» REQUIREMENT:
If a line in the entries contains the string "constructor", include that line in your answer.

Top of DATA TO USE

(** The whole of [hvmain_launch]. *)
Lemma wp_hvmain_launch hw0 cp m0 la rip v E (Q : () → machine → Prop) s :
  guest_done hw0 cp m0 la vm tbl host lo rip v s → vmcs_accepted → (∀ msg, out_of_memory msg → E msg) →
  (∀ la' region com1 uart1 com2 uart2 s',
     launched hw0 la' (launched_vm v region com2) rip com1 uart1 com2 uart2 s' →
     (∀ k o, lo ≤ k < hello_pages → 0 ≤ o < PAGE_SIZE → load_byte (m_mem s') (host k + o) = load_byte (m_mem s) (host k + o)) →
     (∀ p a, page_ok p → mm_page_used_by_chainload p cp = true → p ≤ a < p + PAGE_SIZE →
        load_byte (m_mem s') a = load_byte m0 a) →
     Q () s') →
  wp (hvmain_launch vm) E Q s.
Proof.
  intros Hdone Hacc HE HQ. pose proof Hdone as [Hg Hh Htr Hdev Hfl Hst Hpaging Hle Hkept].
  unfold hvmain_launch. eapply wp_hvmain_vmcs; [exact Hdone|done|done|]. cbv zeta.
  intros region s1 Hhv1 [Hel Hun] Harena Hmem. set (v1 := (v <| vm_vmcs_region := region |>) <| vm_flags := _ |>) in *.
  eapply (wp_uart_attach la v1 []); [apply Hhv1| |constructor|by left|done|].
  { split; [|by intros p d ?%elem_of_nil]. change (vm_devices v1) with (vm_devices v). rewrite Hdev. constructor. }
  cbv zeta. intros la2 com1 uart1 s2 Hg2 Hd2 Ha2 Hend2 Heq2. set (v2 := v1 <| vm_devices := com1 |>) in *.
  eapply (wp_uart_attach la2 v2 [com1]); [exact Hg2|exact Hd2|by repeat constructor; lia|by right|done|].
  cbv zeta. intros la3 com2 uart2 s3 Hg3 Hd3 Ha3 Hend3 Heq3. set (v3 := v2 <| vm_devices := com2 |>) in *.
  assert (m_hw s3 = m_hw s1) as Hhw3 by (by rewrite Heq3; cbn; rewrite Heq2).
  assert (has_vmcs hw0 la3 v3 s3) as Hhv3.
  { eapply has_vmcs_step; [exact Hhv1|exact Hg3|done|done|by rewrite Hhw3]. }
  eapply wp_hvmain_vm_manager_launch; [exact Hhv3|done|].
  intros s4 backup hw b Hhv4 Hb Heq4.
  assert (m_mem s4 = m_mem s1) as Hm4 by (by rewrite Heq4; cbn; rewrite Heq3; cbn; rewrite Heq2).
  assert (m_devices s4 = m_devices s3) as Hds4 by (by rewrite Heq4).
  assert (m_uarts s4 = m_uarts s3) as Hus4 by (by rewrite Heq4).
  assert (∀ k o, lo ≤ k < hello_pages → 0 ≤ o < PAGE_SIZE → load_byte (m_mem s4) (host k + o) = load_byte (m_mem s) (host k + o)) as Hmem4.
  { intros k o Hk Ho. rewrite Hm4. apply Hmem. pose proof (gi_ept _ _ _ _ _ _ _ _ _ Hg) as [Hwf Hvm Hv _].
    apply (page_ok_disjoint (host k)); [by eapply (gi_page _ _ _ _ _ _ _ _ _ k Hg)|apply Hhv1| |lia].
    intros Heq. apply (Hun vm v); [by left|done|]. rewrite <-Heq. by apply Htr. }
  apply (HQ la3 region com1 uart1 com2 uart2 s4); [|exact Hmem4|].
  2: { intros p a Hok Hp Ha. rewrite Hm4, Hmem; [by apply (Hkept p)|].
    apply (page_ok_disjoint p); [done|apply Hhv1| |done]. intros ->. unfold owned_elsewhere in Hel. revert Hel.
    rewrite (hr_chainload _ _ _ Hh). change (vm_vmcs_region v1) with region in Hp. by rewrite Hp. }
  change (launched_vm v region com2) with v3.
  split.
  - by rewrite Heq4.
  - apply Hhv4.
  - apply Hhv4.
  - exact Hst.
  - apply Hhv4.
  - intros gla. apply (identity_walk la3 [vm] vm v3 tbl s4 (hello_pages - 514) hello_pages host (gi_ept _ _ _ _ _ _ _ _ _ (hv_guest _ _ _ _ Hhv4))
      ltac:(by vm_compute) (λ k Hk, gi_ram _ _ _ _ _ _ _ _ _ (hv_guest _ _ _ _ Hhv4) k ltac:(lia)) eq_refl _ (vm_used_by_initial_setup v3)).
    eapply (identity_paging_same hello_pages host s); [exact Hpaging|]. intros k o Hk Ho. apply Hmem4; [lia|done].
  - destruct Hd3 as [A B]. split; by rewrite Hds4.
  - rewrite Hds4, Heq3. cbn. rewrite lookup_insert_ne by lia. rewrite Heq2. cbn. rewrite lookup_insert_eq.
    change (vm_devices v1) with (vm_devices v). by rewrite Hdev.
  - rewrite Hds4, Heq3. cbn. by rewrite lookup_insert_eq.
  - rewrite Hus4, Heq3. cbn. rewrite lookup_insert_ne by lia. rewrite Heq2. cbn. by rewrite lookup_insert_eq.
  - rewrite Hus4, Heq3. cbn. by rewrite lookup_insert_eq.
  - intros e H1 H2. rewrite Heq4. by apply Hb.
Qed.

End launch.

Bottom of DATA TO USE

» SOLUTION TO THIS TASK:
  eapply (wp_uart_attach la v1 []); [apply Hhv1| |constructor|by left|done|].
  { split; [|by intros p d ?%elem_of_nil]. change (vm_devices v1) with (vm_devices v). rewrite Hdev. constructor. }
  eapply (wp_uart_attach la2 v2 [com1]); [exact Hg2|exact Hd2|by repeat constructor; lia|by right|done|].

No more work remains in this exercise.